Consuming Folate Around Conception Reduces Risk of Autism From Pesticides
By Mae Chan
Mothers exposed to pesticides who took high-doses of folic acid around conception reduced their risk of having children with autistic spectrum disorder (ASD), according to a study in Environmental Health Perspectives.
An editorial published previous in the prestigious journal Environmental Health Perspectives called for increased research to identify possible environmental causes of autism and other neurodevelopmental disorders in America’s children and presents a list of ten target chemicals including which are considered highly likely to contribute to these conditions.
Glyphosate is an herbicide produced and marketed by Monsanto Corporation, the agrochemical and biotechnology giant. Monsanto claims that glyphosate is safe and has successfully lobbied the Environmental Protection Agency to raise the residue limits of this toxic chemical.
Independent scientists disagree with Monsanto: several recently published peer-reviewed studies point to serious health impacts from exposure to this toxic herbicide.
Roundup herbicide may also be the most important factor in development of autism and other chronic disease.

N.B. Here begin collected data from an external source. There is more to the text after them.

Definition RuntimeConfig (spec : RuntimeConfigSpec) : res Config :=
  ranges ← parse_ranges (trusted_proxy_cidrs (spec_settings spec));
  _ ← throw_if (spec_revision spec =? 0)
        (invalid_argument b!"runtime configuration revision cannot be zero");
  _ ← check_settings (spec_settings spec);
  routes ← res_fold add_site (spec_sites spec) (∅, ∅);
  _ ← res_fold (check_shared_port routes.2) (map_to_list routes.1).*1 tt;
  http ← build_routers routes.1;
  https ← build_routers routes.2;
  tls ← build_tls spec (sorted_ports routes.2);
  Ok {| revision := spec_revision spec;
        http_ports := sorted_ports routes.1; https_ports := sorted_ports routes.2;
        http_routers := http; https_routers := https;
        http_site_counts := length <$> routes.1; https_site_counts := length <$> routes.2;
        tls_contexts := tls; settings := spec_settings spec; resolver_ranges := ranges |}.

Definition router (c : Config) (protocol : ListenerProtocol) (port : Z) : option Router :=
  match protocol with
  | listen_https => https_routers c !! port
  | listen_http => http_routers c !! port
  end.

Definition site_count (c : Config) (protocol : ListenerProtocol) (port : Z) : nat :=
  default 0%nat match protocol with
                | listen_https => https_site_counts c !! port
                | listen_http => http_site_counts c !! port
                end.

(** ** The store *)

Definition RuntimeConfigStore (initial : option Config) : res Config :=
  match initial with
  | None => throwing b!"initial runtime configuration cannot be null"
  | Some c => Ok c
  end.

(** [publish]: a null configuration is ignored. *)
Definition publish (next : option Config) (current : Config) : Config := default current next.

(** ** Routes *)

Definition enabled (protocol : ListenerProtocol) (site : RuntimeSiteConfig) : bool :=
  match protocol with listen_http => rs_http_enabled site | listen_https => rs_https_enabled site end.
Definition port_of (protocol : ListenerProtocol) (site : RuntimeSiteConfig) : Z :=
  match protocol with listen_http => rs_http_port site | listen_https => rs_https_port site end.

(** The sites a listener serves, in the order of the specification. *)
Definition served (protocol : ListenerProtocol) (port : Z) (sites : list RuntimeSiteConfig)
    : list VirtualHostConfig :=
  rs_virtual_host <$>
    filter (fun site => enabled protocol site = true /\ port_of protocol site = port) sites.
Arguments served : simpl never.

Definition routes_for (protocol : ListenerProtocol) (routes : RoutesByPort * RoutesByPort) : RoutesByPort :=
  match protocol with listen_http => routes.1 | listen_https => routes.2 end.

Lemma elem_of_served protocol port sites host :
  host ∈ served protocol port sites <->
  exists site, site ∈ sites /\ enabled protocol site = true /\ port_of protocol site = port /\
               host = rs_virtual_host site.
Proof.
  unfold served. rewrite list_elem_of_fmap. setoid_rewrite list_elem_of_filter. naive_solver.
Qed.
Lemma io_rank e throws l l' : Inv l -> stopping_ l = true -> (rank l <= 2)%nat -> closed_ l = false -> is_io e = true ->
  enabled e l = true -> step e throws l = Done l' -> (rank l' < rank l)%nat.
Proof.
  intros Hi Hs Hr Hc Hio He Hst. destruct (closing_ l) eqn:Ecl.
  - assert (Hsh : shutdown_pending l = true) by (rewrite <-(iv_closing _ Hi Hc); done).
    assert (E : rank l = 1%nat) by (unfold rank; by rewrite Hc, Ecl). rewrite E.
    pose proof (iv_weak _ Hi) as Hw. one_pending Hw Hsh.
    destruct e as [| | | | | |]; cbn in He, Hio; try congruence;
      [destruct result; cbn in He; bool_to_prop; congruence|rewrite Heqo in He; done|].
    unfold step, on_shutdown in Hst. eapply (guard_ends (fun l => (rank l < 1)%nat)) in Hst; [exact Hst| |].
    + intros x Ex. unfold rank. rewrite Ex. lia.
    + pose proof (close_socket_closed (set_shutdown_pending false (set_faults throws l))) as Hx.
      destruct (close_socket _); cbn in *; try done. unfold rank. rewrite Hx. lia.
  - assert (E : rank l = 2%nat /\ (is_Some (write_pending l) \/ proxy_running l = true)).
    { unfold rank in *. rewrite Hc, Ecl in *. destruct (bool_decide _ || _) eqn:Eb; [|lia]. split; [done|].
      apply orb_true_iff in Eb as [?%bool_decide_eq_true|?]; auto. }
    destruct E as [E Hor]. rewrite E. cut (settled l'); [intros Hx%settled_rank; lia|].
    pose proof (iv_weak _ Hi) as Hw. unfold step in Hst. cbv zeta in Hst.
    destruct Hor as [[ka Hp]|Hp]; one_pending Hw Hp.
    all: destruct e as [|result| | | | |]; cbn in He, Hio; try congruence;
      try (destruct result; cbn in He; bool_to_prop; congruence); try (rewrite Heqo in He; done).
    + eapply (guard_ends settled); [by left| |exact Hst]. by apply on_write_settles.
    + eapply (guard_ends settled); [by left| |exact Hst]. by apply on_stream_settles.
Qed.
(* ===== verification/Listener.v ===== *)
(** * Listeners (src/src/network/HttpListener.{hpp,cpp}, TlsListener.{hpp,cpp})

    The two classes differ in the session they create and in the TLS contexts the
    second one needs; [secure] tells them apart.  The state has the members of the
    class, which asynchronous operations are outstanding, and what the listener did:
    the sessions it served and the calls of the drained handler.  Handlers run one
    at a time on the listener's strand, so a handler is one step.  Every call that
    can throw (allocation, starting an operation, constructing a session) takes its
    answer from [faults].

    The theorems: a listener that is neither retired nor stopping always has an
    accept or a retry outstanding, whatever throws; it serves nobody before the
    configuration it was started for is published; and the drained handler is
    called once, when the last session is gone. *)

From S2P Require Import Prelude.

(** ** State *)

Record Listener := {
  secure : bool;                          (* TlsListener *)
  acceptor_open : bool;
  accept_pending : bool;                  (* an async_accept is outstanding *)
  retry_pending : bool;                   (* a wait on accept_retry_timer_ is outstanding *)
  accept_retry_delay_ : Z;                (* milliseconds *)
  stopping_ : bool;
  retired_ : bool;
  sessions_ : gset nat;
  on_drained_ : bool;                     (* the handler is set *)
  minimum_runtime_revision_ : Z;
  started : bool;                         (* start() returned *)
  served : list (nat * Z);                (* sessions created, with the revision published then *)
  drained : nat;                          (* calls of the drained handler *)
  told_to_stop : gset nat;                (* sessions whose stop() was called *)
  faults : list bool                      (* which of the next calls throw *)
}.
Lemma accounted_failure ip start now later count s :
  start <= now <= later -> accounted ip start now count (failures s !! ip) ->
  (forall n ws, failures s !! ip = Some (n, ws) -> n < 5) ->
  accounted ip start later (count + 1) (failures (record_failure ip later s) !! ip).
Proof.
  intros Hn Ha H5. rewrite record_failure_lookup, decide_True by done.
  destruct (failures s !! ip) as [[n ws]|] eqn:E; cbn [default from_option id].
  - pose proof (H5 n ws eq_refl). destruct Ha as (? & ? & ?).
    rewrite (proj2 (Z.eqb_neq n 0)) by lia. cbn [orb].
    destruct (five_minutes <? later - ws) eqn:E1; bool_to_prop; cbn.
    + pose proof (windows_next (ws - start) (later - start)). lia.
    + unfold u32, wrap_u. rewrite Z.mod_small by lia. lia.
  - cbn in Ha |- *. pose proof (windows_mono (now - start) (later - start)). lia.
Qed.


Lemma checked_other ip a now s : a <> ip -> failures (checked ip now s) !! a = failures s !! a.
Proof.
  intros Ha. destruct (check_rate_limit_cases ip now s) as [[E _]|(_ & _ & _ & _ & _ & Ho & _)]; [|auto].
  unfold checked. by rewrite E.
Qed.

Lemma clear_failures_other ip a s : a <> ip -> failures (clear_failures ip s) !! a = failures s !! a.
Proof. intros Ha. cbn. by apply lookup_delete_ne. Qed.

(** Attempts from other addresses leave the bucket of [a] alone. *)
Lemma perform_other op s a :
  op_address op <> Some a -> failures (perform op s).2 !! a = failures s !! a.
Proof.
  destruct op as [n p ip t l salt tok|n p ip t l tok|tok t|tok]; cbn [op_address]; intros Ha.
  - assert (Hne : a <> ip) by congruence. unfold perform.
    destruct (setup_cases n p ip t l salt tok s) as [e s' [->|Hs]|]; cbn [snd].
    + done.
    + replace s' with (checked ip t s) by (unfold checked; by rewrite Hs). by apply checked_other.
    + pose proof (issue_session_other l tok (clear_failures ip (set_repository db (checked ip t s)))) as (Hf & _).
      destruct (issue_session _ _ _); cbn [snd] in *. rewrite Hf, clear_failures_other by done.
      by apply checked_other.
  - assert (Hne : a <> ip) by congruence. unfold perform.
    destruct (login_cases n p ip t l tok s); cbn [snd].
    + done.
    + rewrite record_failure_lookup, decide_False by done. by apply checked_other.
    + by apply checked_other.
    + pose proof (issue_session_other l tok (clear_failures ip (checked ip t s))) as (Hf & _).
      destruct (issue_session _ _ _); cbn [snd] in *. rewrite Hf, clear_failures_other by done.
      by apply checked_other.
  - cbn. unfold authorize. destruct (bool_decide (tok = [])); [done|].
    by destruct (sessions (purge_expired_sessions t s) !! tok).
  - done.
Qed.

Lemma issue_entered op now tok s :
  entered (op, RIssued (issue_session now tok s).1) = true.
Proof. rewrite issue_session_spec. destruct tok; [done|]. by vm_compute. Qed.

Lemma perform_accounted ip start before op s count :
  start <= before -> before <= (op_clock op before).1 <= (op_clock op before).2 ->
  accounted ip start before count (failures s !! ip) ->
  (op_address op = Some ip -> entered (op, (perform op s).1) = false) ->
  accounted ip start (op_clock op before).2
    (count + (if guessed ip (op, (perform op s).1) then 1 else 0)) (failures (perform op s).2 !! ip).
Proof.
  intros Hb Hc Ha He. destruct (decide (op_address op = Some ip)) as [Hip|Hip].
  2:{ replace (guessed ip (op, (perform op s).1)) with false.
      - rewrite perform_other, Z.add_0_r by done. apply accounted_later with before; [lia|done].
      - destruct op; try done. cbn in *. destruct (login _ _ _ _ _ _ s) as [[|x] ?]; [done|].
        cbn. by rewrite bool_decide_eq_false_2 by congruence. }
  specialize (He Hip). revert He.
  destruct op as [n p a t l salt tok|n p a t l tok|tok t|tok]; try done; injection Hip as ->;
    cbn [op_clock fst snd] in *; unfold perform.
  - destruct (setup_cases n p ip t l salt tok s) as [e s' Hs|salt' hash db]; cbn [fst snd]; intros He.
    + cbn. rewrite Z.add_0_r. destruct Hs as [->|Hs]; [apply accounted_later with before; [lia|done]|].
      assert (s' = checked ip t s) as -> by (unfold checked; by rewrite Hs).
      apply accounted_later with t; [lia|]. by apply (accounted_checked ip start before t count s); [lia| |].
    + exfalso. pose proof (issue_entered (OSetup n p ip t l salt tok) l tok
        (clear_failures ip (set_repository db (checked ip t s)))) as Hi.
      destruct (issue_session _ _ _); cbn in *. congruence.
  - destruct (login_cases n p ip t l tok s) as [Hl|Hl|e Hl Hx|Hl Hp]; cbn [fst snd]; intros He.
    + cbn. rewrite bool_decide_eq_true_2 by done. cbn. rewrite bool_decide_eq_false_2 by done.
      rewrite Z.add_0_r. apply accounted_later with before; [lia|done].
    + cbn. rewrite !bool_decide_eq_true_2 by done. cbn.
      destruct (accounted_checked ip start before t count s) as [H1 H2]; [lia|done|done|].
      by apply accounted_failure with t; [lia| |].
    + cbn. rewrite (bool_decide_eq_false_2 (e = bad_login)), andb_false_r, Z.add_0_r by done.
      apply accounted_later with t; [lia|]. by apply (accounted_checked ip start before t count s); [lia| |].
    + exfalso. pose proof (issue_entered (OLogin n p ip t l tok) l tok (clear_failures ip (checked ip t s))) as Hi.
      destruct (issue_session _ _ _); cbn in *. congruence.
Qed.

Lemma run_accounted ip start ops : forall before s count,
  start <= before -> in_order before ops ->
  accounted ip start before count (failures s !! ip) ->
  Forall (fun e => op_address e.1 = Some ip -> entered e = false) (run ops s).1 ->
  accounted ip start (end_time before ops) (count + Z.of_nat (guesses ip (run ops s).1))
    (failures (run ops s).2 !! ip).
Proof.
  induction ops as [|op ops IH]; intros before s count Hb Ho Ha; cbn [run].
  { intros _. unfold guesses. cbn. by rewrite Z.add_0_r. }
  cbn [in_order] in Ho. destruct (op_clock op before) as [t l] eqn:Ec. destruct Ho as [Ht Ho].
  pose proof (perform_accounted ip start before op s count Hb) as Hp. rewrite Ec in Hp.
  destruct (perform op s) as [r s'] eqn:E. cbn [fst snd] in Hp.
  specialize (IH l s' (count + (if guessed ip (op, r) then 1 else 0)) ltac:(lia) Ho).
  destruct (run ops s') as [log s''] eqn:Er. cbn [fst snd] in *.
  intros [He HF]%Forall_cons. specialize (IH (Hp Ht Ha He) HF).
  unfold guesses in *. rewrite filter_cons.
  replace (end_time before (op :: ops)) with (end_time l ops) by (unfold end_time; cbn; by rewrite Ec).
  destruct (guessed ip (op, r)); cbn [decide] in *.
  - rewrite decide_True by done. cbn [length].
    by replace (count + Z.of_nat (S (length (filter (fun e => guessed ip e = true) log))))
      with (count + 1 + Z.of_nat (length (filter (fun e => guessed ip e = true) log))) by lia.
  - rewrite decide_False by done. by rewrite Z.add_0_r in IH.
Qed.

Lemma AuthService_ok db life maximum s0 :
  AuthService db life maximum = Ok s0 ->
  0 < life /\ maximum <> 0%nat /\ s0 = Build_AuthState db life maximum ∅ ∅.
Proof.
  unfold AuthService. destruct (life <=? 0) eqn:E1; [done|].
  destruct (maximum =? 0)%nat eqn:E2; [done|]. cbn. intros [= <-].
  apply Nat.eqb_neq in E2. bool_to_prop. auto with lia.
Qed.

(** C16: password guessing is throttled per address.  In every history of the
    service between two points in time, whatever other addresses do and
    whatever account names are tried, an address that never gets past the
    credential check has at most five rejected guesses, plus five for every
    five minutes that went by. *)
Theorem guess_rate_bounded db life maximum s0 ip start ops :
  AuthService db life maximum = Ok s0 ->
  in_order start ops ->
  Forall (fun e => op_address e.1 = Some ip -> entered e = false) (run ops s0).1 ->
  Z.of_nat (guesses ip (run ops s0).1) <= 5 * ((end_time start ops - start) / five_minutes) + 5.
Proof.
  intros Hs Ho HF. apply AuthService_ok in Hs as (_ & _ & Hs).
  assert (Hf : failures s0 = ∅) by (by rewrite Hs).
  pose proof (run_accounted ip start ops start s0 0 ltac:(lia) Ho) as Ha.
  rewrite Hf, lookup_empty in Ha. specialize (Ha ltac:(cbn; rewrite Z.sub_diag, Z.div_0_l; [lia|pose proof five_minutes_pos; lia]) HF).
  destruct (failures (run ops s0).2 !! ip) as [[n ws]|]; cbn in Ha; [|lia].
  pose proof (windows_mono (ws - start) (end_time start ops - start)). lia.
Qed.


(** ** Sessions *)

Hypothesis iteration_order : forall m, iteration m ≡ₚ map_to_list m.

(** The abstract sessions: what a log of operations grants.  A login or the
    setup grants its token for the lifetime, each successful use renews it and
    logout withdraws it. *)
Definition grant (life : Z) (m : gmap str Z) (e : AuthOp * AuthResult) : gmap str Z :=
  match e with
  | (OSetup _ _ _ _ l _ _, RIssued (Ok tok)) | (OLogin _ _ _ _ l _, RIssued (Ok tok)) => <[tok := l + life]> m
  | (OAuthorize tok t, RAuthorized (Ok true)) => <[tok := t + life]> m
  | (OLogout tok, _) => delete tok m
  | _ => m
  end.
Definition granted (life : Z) (log : list (AuthOp * AuthResult)) : gmap str Z := fold_left (grant life) log ∅.

Lemma min_session_elem l x : min_session l = Some x -> x ∈ l.
Proof.
  destruct l as [|z l]; cbn; [done|]. intros [= <-].
  set (f := fun best y : str * Z => if y.2 <? best.2 then y else best).
  assert (Hin : forall l best, fold_left f l best = best \/ fold_left f l best ∈ l).
  { clear l. induction l as [|y l IH]; intros best; cbn; [by left|].
    destruct (IH (f best y)) as [->|?]; [|right; by right].
    unfold f. case_match; [right; by left|by left]. }
  destruct (Hin l z) as [->|?]; [by left|by right].
Qed.
Lemma insert_site_revision site db id db' : insert_site site db = Ok (id, db') -> revision_value db' = revision_value db.
Proof. unfold insert_site. destruct (insert_domains _ _); [|done]. by intros [= <- <-]. Qed.
Lemma insert_certificate_revision what c db id db' :
  insert_certificate what c db = Ok (id, db') -> revision_value db' = revision_value db.
Proof. unfold insert_certificate. case_bool_decide; [done|]. case_match; [done|]. by intros [= <- <-]. Qed.

Lemma replace_configuration_revision fault sites certificates s :
  next_revision (replace_configuration fault sites certificates s).
Proof.
  apply transaction_next_revision. intros db [] db' E. cbv beta zeta in E.
  destruct (res_fold _ sites _) as [db1|] eqn:E1; [|done]. cbn [mbind res_bind] in E.
  destruct (res_fold _ certificates _) as [db2|] eqn:E2; [|done]. injection E as <-. cbn. f_equal.
  eapply (res_fold_keeps (fun d => revision_value d = revision_value db)); [| |exact E2].
  - intros c d d' Hd Ei. cbv beta in Ei. destruct (insert_certificate _ _ _) as [[i d1]|] eqn:Ec; [|done].
    injection Ei as <-. by rewrite <-Hd, <-(insert_certificate_revision _ _ _ _ _ Ec).
  - eapply (res_fold_keeps (fun d => revision_value d = revision_value db)); [| |exact E1]; [|done].
    intros c d d' Hd Ei. cbv beta in Ei. destruct (insert_site _ _) as [[i d1]|] eqn:Ec; [|done].
    injection Ei as <-. by rewrite <-Hd, <-(insert_site_revision _ _ _ _ Ec).
Qed.
Definition export_settings (s : RuntimeSettingsRecord) : json :=
  j_object [
    (b!"trusted_proxy_cidrs", j_strings (trusted_proxy_cidrs s));
    (b!"real_ip_headers", j_strings (real_ip_headers s));
    (b!"max_upload_bytes", JInt (max_upload_bytes s));
    (b!"backend_keep_alive", JBool (backend_keep_alive s));
    (b!"backend_pool_size", JInt (backend_pool_size s));
    (b!"client_header_timeout_seconds", JInt (client_header_timeout_seconds s));
    (b!"client_body_timeout_seconds", JInt (client_body_timeout_seconds s));
    (b!"client_write_timeout_seconds", JInt (client_write_timeout_seconds s));
    (b!"backend_connect_timeout_seconds", JInt (backend_connect_timeout_seconds s));
    (b!"backend_response_timeout_seconds", JInt (backend_response_timeout_seconds s));
    (b!"backend_idle_timeout_seconds", JInt (backend_idle_timeout_seconds s));
    (b!"backend_idle_connection_ttl_seconds", JInt (backend_idle_connection_ttl_seconds s))].

Definition export_document (exported_at : Z) (db : Store) : res json :=
  site_items ← res_map export_site (list_sites db);
  Ok (j_object [
    (b!"format", JString b!"webserver-config-backup");
    (b!"version", JInt 1);
    (b!"exported_at_unix", JInt exported_at);
    (b!"config_revision", JInt (config_revision db));
    (b!"sites", JArray site_items);
    (b!"certificates", JArray (export_certificate <$> list_certificates db));
    (b!"settings", export_settings (runtime_settings db))]).

Definition export_configuration (exported_at : Z) (db : Store) : res str :=
  document ← export_document exported_at db;
  encoded ← dump2 document;
  _ ← throw_if (maximum_configuration_backup_bytes <? size encoded)
        (runtime_error b!"configuration backup exceeds the 16 MiB import limit");
  Ok encoded.

Definition backup_u32 (item : json) (key : str) (fallback : Z) : res Z :=
  if negb (j_contains key item) then Ok fallback else
  value ← at_get get_i64 key item;
  _ ← throw_if ((value <? 0) || (2 ^ 32 - 1 <? value))
        (invalid_argument (b!"configuration backup numeric value is out of range: " ++ key));
  Ok value.

Definition backup_port (item : json) (key : str) (fallback : Z) : res Z :=
  value ← backup_u32 item key fallback;
  _ ← throw_if ((value =? 0) || (2 ^ 16 - 1 <? value))
        (invalid_argument (b!"configuration backup port is out of range: " ++ key));
  Ok value.

(** [item.value(key, fallback).dump()]. *)
Definition value_dump (item : json) (key : str) (fallback : json) : res str := v ← j_value get_json key fallback item; dump v.

Definition default_url_auth_json : json := j_object [
  (b!"enabled", JBool false); (b!"scope", JString b!"all"); (b!"primary_key", JString []); (b!"backup_key", JString []);
  (b!"validity_seconds", JInt 1800); (b!"protected_uris", JArray [])].
Definition default_extensions_json : json :=
  j_strings [b!"jpg"; b!"jpeg"; b!"png"; b!"gif"; b!"webp"; b!"mp4"; b!"zip"].

Definition read_site (item : json) : res SiteRecord :=
  if negb (is_object item) then throwing b!"configuration backup site entries must be objects" else
  name ← at_get get_string b!"name" item;
  enabled ← j_value get_bool b!"enabled" true item;
  domains ← at_get get_strings b!"domains" item;
  backend_address ← at_get get_string b!"backend_address" item;
  backend_port ← backup_port item b!"backend_port" 0;
  backend_protocol ← j_value get_string b!"backend_protocol" b!"http" item;
  backend_host ← j_value get_string b!"backend_host" [] item;
  backend_tls_sni ← j_value get_string b!"backend_tls_sni" [] item;
  verify ← j_value get_bool b!"backend_tls_verify_certificate" true item;
  connect_timeout ← backup_u32 item b!"backend_connect_timeout_seconds" 5;
  response_timeout ← backup_u32 item b!"backend_response_timeout_seconds" 60;
  keep_alive ← j_value get_bool b!"backend_keep_alive" true item;
  url_auth ← value_dump item b!"url_auth" default_url_auth_json;
  http_enabled ← j_value get_bool b!"http_enabled" true item;
  http_port ← backup_port item b!"http_port" 80;
  https_enabled ← j_value get_bool b!"https_enabled" false item;
  https_port ← backup_port item b!"https_port" 443;
  force ← j_value get_bool b!"force_https" false item;
  acl ← value_dump item b!"acl_rules" (JArray []);
  rate_enabled ← j_value get_bool b!"rate_limit_enabled" false item;
  rate_window ← backup_u32 item b!"rate_limit_window_seconds" 10;
  rate_max ← backup_u32 item b!"rate_limit_max_requests" 100;
  rate_ban ← backup_u32 item b!"rate_limit_ban_seconds" 60;
  hot_enabled ← j_value get_bool b!"hotlink_enabled" false item;
  hot_extensions ← value_dump item b!"hotlink_extensions" default_extensions_json;
  hot_hosts ← value_dump item b!"hotlink_allowed_hosts" (JArray []);
  hot_empty ← j_value get_bool b!"hotlink_allow_empty_referer" true item;
  hot_location ← j_value get_string b!"hotlink_redirect_location" [] item;
  redirect_rules ← value_dump item b!"redirect_rules" (JArray []);
  max_active ← backup_u32 item b!"backend_max_active_connections" 200;
  max_queue ← backup_u32 item b!"backend_max_queue" 1000;
  queue_timeout ← backup_u32 item b!"backend_queue_timeout_seconds" 5;
  Ok {| s_id := 0; s_name := name; s_enabled := enabled; s_domains := domains; s_backend_address := backend_address;
        s_backend_port := backend_port; s_backend_protocol := backend_protocol; s_backend_host := backend_host;
        s_backend_tls_sni := backend_tls_sni; s_backend_tls_verify_certificate := verify;
        s_backend_connect_timeout_seconds := connect_timeout; s_backend_response_timeout_seconds := response_timeout;
        s_backend_keep_alive := keep_alive; s_url_auth_json := url_auth; s_http_enabled := http_enabled;
        s_http_port := http_port; s_https_enabled := https_enabled; s_https_port := https_port; s_force_https := force;
        s_acl_rules_json := acl; s_rate_limit_enabled := rate_enabled; s_rate_limit_window_seconds := rate_window;
        s_rate_limit_max_requests := rate_max; s_rate_limit_ban_seconds := rate_ban; s_hotlink_enabled := hot_enabled;
        s_hotlink_extensions_json := hot_extensions; s_hotlink_allowed_hosts_json := hot_hosts;
        s_hotlink_allow_empty_referer := hot_empty; s_hotlink_redirect_location := hot_location;
        s_redirect_rules_json := redirect_rules; s_backend_max_active_connections := max_active;
        s_backend_max_queue := max_queue; s_backend_queue_timeout_seconds := queue_timeout |}.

Glyphosate does induce disease and is a “textbook example of exogenous semiotic entropy.” Glyphosate inhibits detoxification of xenobiotics and interferes with cytochrome P450 enzymes, which enhances the damaging effects of other chemical residues and toxins, and very slowly damages cellular systems in the body through inflammation. Residues of glyphosate are found in sugar, corn, soy, and wheat, some of the main components of the Western diet.
Mothers who had been exposed to agricultural pesticides at any time in the 3 months before and after conceiving, and who took 800 micrograms/ day (ug/d) of folic acid in the first month of pregnancy halved the risk of their child developing ASD, found a multi-disciplinary team of researchers from the University of California, Davis.
Regular exposure to outdoor pesticide sprays and foggers, combined with low folic acid intake (800 ug/d) increased the risk of ASD in offspring by 4 times compared with no exposure and high intake. Increasing intake above the 800 ug/d threshold mitigated this risk to 1.8 times in offspring of frequently exposed mothers.
The study also identified significant ASD risk reductions for high-dose folic acid consumers in mothers exposed to household pesticide products.
“We found that if the mom was taking folic acid during the window around conception, the risk associated with pesticides seemed to be attenuated,” said first author Professor Rebecca Schmidt. “Mothers should try to avoid pesticides. But if they live near agriculture, where pesticides can blow in, this might be a way to counter those effects.”
“Folic acid intake below the median and exposure to pesticides was associated with higher risk of autism than either low intake or exposure alone,” she added. “The mothers who had the highest risk were the ones who were exposed to pesticides regularly.”
Although higher folic acid consumption was associated with lower ASD risk, the higher vitamin intake did not eliminate risk.
“It would be better for women to avoid chronic pesticide exposure if they can while pregnant,” Schmidt said.
The study is important, the researchers suggest, as it is the first to show evidence for the mitigation of ASD risk from pesticides through maternal folic acid intake. Results are nevertheless consistent with previous research identifying benefits of maternal folic acid intake in protecting against the effects of environmental toxins (including arsenic) on developing offspring.
The case-control study used data from the Childhood Autism Risks from Genetics and the Environment (CHARGE) trial. The cohort of children aged between 2 and 5 included 296 who had developed ASD and 220 healthy controls.
Folic acid consumption and peri-conceptual exposure to household pesticides were evaluated by interview, while exposure to agricultural pesticides was estimated by linking data from California Pesticide Use reports to mothers’ addresses.
The observational design of the study prevents establishment of a causal effect. However, it is widely recognised that pesticides can adversely affect DNA methylation, and that folic acid is a major methyl donor. Therefore, the researchers were able to hypothesise potential causal mechanisms for folic acid’s protective effect.
“Folate plays a critical role in DNA methylation (a process by which genes are turned off or on), as well as in DNA repair and synthesis,” said Schmidt. “These are all really important during periods of rapid growth when there are lots of cells dividing, as in a developing foetus. Adding folic acid might be helping out in a number of these genomic functions.”
“Larger studies, exposure measurements or markers that are prospectively collected, and research on potential mechanisms would be helpful in moving the field forward,” the researchers proposed regarding possible next steps.